更に前記導電性層は、導電性、接触抵抗、及びエッチング特性の観点から、平均膜厚に対する表面粗さRaの比(表面粗さRa(nm)/平均膜厚(nm))が0.05〜250の範囲であることが好ましく、1〜100の範囲であることがより好ましく、3〜50の範囲であることが更に好ましく、4〜10の範囲であることが最も好ましい。表面粗さRa(nm)/平均膜厚(nm)の比が0.05〜250の範囲であることで、導電性、接触抵抗、及びエッチング特性により優れた導電性部材が得られる。
[導電性層の形状]
前記導電性部材における、基材表面に垂直な方向から観察した場合の形状は、特に制限されず、目的に応じて適宜選択できる。また導電性層は導電性領域に加えて非導電性領域を含むものであってもよい。すなわち導電性層は、導電性層の全領域が導電性領域である第一の態様(以下、この導電性層を「非パターン化導電性層」ともいう)、及び導電性層が導電性領域と非導電性領域とを含む第二の態様(以下、この導電性層を「パターン化導電性層」ともいう)の何れであってもよい。第二の態様の場合には、非導電性領域に金属ナノワイヤーが含まれていても含まれていなくてもよい。非導電性領域に金属ナノワイヤーが含まれている場合、非導電性領域に含まれる金属ナノワイヤーは断線されている。

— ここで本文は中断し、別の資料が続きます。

(* ===== verification/Ethernet.v ===== *)
(** * Ethernet II frames ([ethernet.rs]) *)

From S2P Require Import Prelude Bytes NetBytes.

Definition ETHER_ADDR_LEN : Z := 6.
Definition ETHER_HEADER_LEN : Z := 14.
Definition ETHERTYPE_IPV4 : Z := 0x0800.
Definition ETHERTYPE_ARP : Z := 0x0806.
Definition ETHERTYPE_IPV6 : Z := 0x86DD.
Definition ETHERTYPE_VLAN : Z := 0x8100.
Definition ETHERTYPE_MPLS : Z := 0x8847.

(** [MacAddress(pub [u8; 6])] *)
Record MacAddress : Type := Mac { mac_bytes : bytes }.
#[global] Instance MacAddress_eq_dec : EqDecision MacAddress.
Proof. solve_decision. Defined.

Definition mac_wf (m : MacAddress) : Prop := Forall is_byte (mac_bytes m) /\ zlen (mac_bytes m) = 6.

Definition BROADCAST : MacAddress := Mac [0xFF; 0xFF; 0xFF; 0xFF; 0xFF; 0xFF].
Definition ZERO : MacAddress := Mac [0x00; 0x00; 0x00; 0x00; 0x00; 0x00].

Definition mac_is_broadcast (m : MacAddress) : bool :=
  bytes_eqb (mac_bytes m) [0xFF; 0xFF; 0xFF; 0xFF; 0xFF; 0xFF].
Definition mac_is_multicast {E} (m : MacAddress) : outcome E bool :=
  let? b := index_at (mac_bytes m) 0 in
  Ok (negb (Z.land b 0x01 =? 0) && negb (mac_is_broadcast m)).
Definition mac_is_unicast {E} (m : MacAddress) : outcome E bool :=
  let? mc := mac_is_multicast m in Ok (negb mc && negb (mac_is_broadcast m)).

Inductive EtherType : Type := ET_IPv4 | ET_Arp | ET_IPv6 | ET_Vlan | ET_Mpls | ET_Unknown (val : Z).
#[global] Instance EtherType_eq_dec : EqDecision EtherType.
Proof. solve_decision. Defined.

Definition ethertype_from_u16 (val : Z) : EtherType :=
  if val =? ETHERTYPE_IPV4 then ET_IPv4
  else if val =? ETHERTYPE_ARP then ET_Arp
  else if val =? ETHERTYPE_IPV6 then ET_IPv6
  else if val =? ETHERTYPE_VLAN then ET_Vlan
  else if val =? ETHERTYPE_MPLS then ET_Mpls
  else ET_Unknown val.

Definition ethertype_to_u16 (t : EtherType) : Z :=
  match t with
  | ET_IPv4 => ETHERTYPE_IPV4
  | ET_Arp => ETHERTYPE_ARP
  | ET_IPv6 => ETHERTYPE_IPV6
  | ET_Vlan => ETHERTYPE_VLAN
  | ET_Mpls => ETHERTYPE_MPLS
  | ET_Unknown val => val
  end.

Record EthernetFrame : Type := {
  dst_mac : MacAddress;
  src_mac : MacAddress;
  ethertype : EtherType;
  eth_payload : bytes;
}.
#[global] Instance EthernetFrame_eq_dec : EqDecision EthernetFrame.
Proof. solve_decision. Defined.

Inductive EthernetError : Type := FrameTooShort (len : Z) | InvalidLength.
#[global] Instance EthernetError_eq_dec : EqDecision EthernetError.
Proof. solve_decision. Defined.

Definition ethernet_parse (data : bytes) : outcome EthernetError EthernetFrame :=
  try? ensure (negb (zlen data <? ETHER_HEADER_LEN)) (FrameTooShort (zlen data)) in
  let? dst := slice data 0 6 in
  let? src := slice data 6 12 in
  let? ethertype_raw := read_be 2 data 12 in
  let? payload := slice_from data ETHER_HEADER_LEN in
  Ok {| dst_mac := Mac dst; src_mac := Mac src;
        ethertype := ethertype_from_u16 ethertype_raw; eth_payload := payload |}.

Definition ethernet_serialize (dst src : MacAddress) (ethertype : Z) (payload : bytes) : bytes :=
  mac_bytes dst ++ mac_bytes src ++ u16_be ethertype ++ payload.

(** ** Theorems *)

#[export] Hint Unfold ETHER_HEADER_LEN : consts.

Lemma ethertype_to_from val : ethertype_to_u16 (ethertype_from_u16 val) = val.
Proof. unfold ethertype_from_u16. repeat (case_match; bool_facts); subst; done. Qed.

Lemma ethertype_from_to t :
  (forall val, t = ET_Unknown val -> ethertype_from_u16 val = ET_Unknown val) ->
  ethertype_from_u16 (ethertype_to_u16 t) = t.
Proof. destruct t; simpl; auto. Qed.

(** What a frame of at least fourteen bytes parses to. *)
Lemma ethernet_parse_eq data : 14 <= zlen data ->
  ethernet_parse data =
  Ok {| dst_mac := Mac (sub data 0 6); src_mac := Mac (sub data 6 6);
        ethertype := ethertype_from_u16 (from_be_bytes (sub data 12 2));
        eth_payload := sub data 14 (zlen data - 14) |}.
Proof.
  intros Hl. unfold ethernet_parse. rewrite (proj2 (Z.ltb_ge _ _)) by ulia. ostep. be_reads. done.
Qed.

(** C39: Ethernet frames survive the wire. A serialized frame parses back to the
    same addresses, EtherType and payload; a buffer is rejected exactly when it
    is shorter than the header; and every accepted buffer is the serialization
    of the frame it parses to. No input makes the parser panic. *)
Theorem ethernet_roundtrip dst src ty payload data :
  mac_wf dst -> mac_wf src -> is_u16 ty -> Forall is_byte data ->
  ethernet_parse (ethernet_serialize dst src ty payload) =
    Ok {| dst_mac := dst; src_mac := src; ethertype := ethertype_from_u16 ty; eth_payload := payload |} /\
  match ethernet_parse data with
  | Ok f => 14 <= zlen data /\
      ethernet_serialize (dst_mac f) (src_mac f) (ethertype_to_u16 (ethertype f)) (eth_payload f) = data
  | Err e => zlen data < 14 /\ e = FrameTooShort (zlen data)
  | Panic => False
  end.
Proof.
  intros [_ Hd] [_ Hs] Ht Hb. split.
  - unfold ethernet_serialize. rewrite ethernet_parse_eq by (rewrite !zlen_app, zlen_u16_be; pose proof (zlen_nonneg payload); lia).
    destruct dst as [dst], src as [src]; cbn [mac_bytes] in *.
    rewrite (sub_at dst) by done. rewrite !(sub_app_r dst) by lia. rewrite (sub_at src) by lia.
    rewrite !(sub_app_r src) by lia. rewrite (sub_at (u16_be ty)) by zside. rewrite from_u16_be by done.
    rewrite (sub_app_r (u16_be ty)) by zside. replace (14 - _ - _ - _) with 0 by zside.
    rewrite (sub_all payload) by zside. done.
  - destruct (decide (14 <= zlen data)).
    + rewrite ethernet_parse_eq by done. split; [done|]. unfold ethernet_serialize. cbn [dst_mac src_mac mac_bytes ethertype eth_payload].
      rewrite ethertype_to_from, u16_be_from by (first [by apply Forall_sub|zside]).
      rewrite <- (sub_split data 12) by lia. rewrite <- (sub_split data 6) by lia.
      rewrite <- (sub_split data 0) by lia. apply sub_all. lia.
    + unfold ethernet_parse. rewrite (proj2 (Z.ltb_lt _ _)) by ulia. simpl. split; [lia|done].
Qed.

Lemma ethernet_roundtrip_witness :
  ethernet_parse (ethernet_serialize BROADCAST ZERO ETHERTYPE_ARP [1; 2; 3]) =
  Ok {| dst_mac := BROADCAST; src_mac := ZERO; ethertype := ET_Arp; eth_payload := [1; 2; 3] |}.
Proof.
  apply (ethernet_roundtrip BROADCAST ZERO ETHERTYPE_ARP [1; 2; 3] []);
    by apply (bool_decide_eq_true_1 _).
Defined.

第一の態様に係る導電性部材は、例えば太陽電池の透明電極として使用することができる。
また、第二の態様に係る導電性部材は、例えばタッチパネルを作成する場合に使用される。この場合、所望の形状を有する導電性領域と非導電性領域とが形成される。
前記非導電性領域及び導電性領域における表面抵抗率は特に制限されない。非導電性領域における表面抵抗率は例えば、1×10Ω/□以上であることが好ましく、1×10Ω/□以上であることがより好ましい。また導電性領域における表面抵抗率は例えば、1×10Ω/□以下であることが好ましく、9×10Ω/□以下であることがより好ましい。
パターン化導電性層は、例えば下記パターニング方法により製造される。
(1)予め非パターン化導電性層を形成しておき、この非パターン化導電性層の所望の領域に含まれる金属ナノワイヤーに炭酸ガスレーザー、YAGレーザー等の高エネルギーのレーザー光線を照射して、金属ナノワイヤーの一部を断線又は消失させて当該所望の領域を非導電性領域とするパターニング方法。この方法は、例えば、特開2010−4496号公報に記載されている。
(2)予め形成した非パターン化導電性層上にレジスト層を形成し得る感光性組成物(フォトレジスト)層を設け、この感光性組成物層に所望のパターン露光及び現像を行って、当該パターン状のレジスト層を形成したのちに、金属ナノワイヤーを溶解可能なエッチング液を付与して処理するウェットプロセスか、又は反応性イオンエッチングのようなドライプロセスにより、レジストで保護されていない領域の導電性層中の金属ナノワイヤーをエッチング除去するパターニング方法。この方法は、例えば特表2010−507199号公報(特に、段落0212〜0217)に記載されている。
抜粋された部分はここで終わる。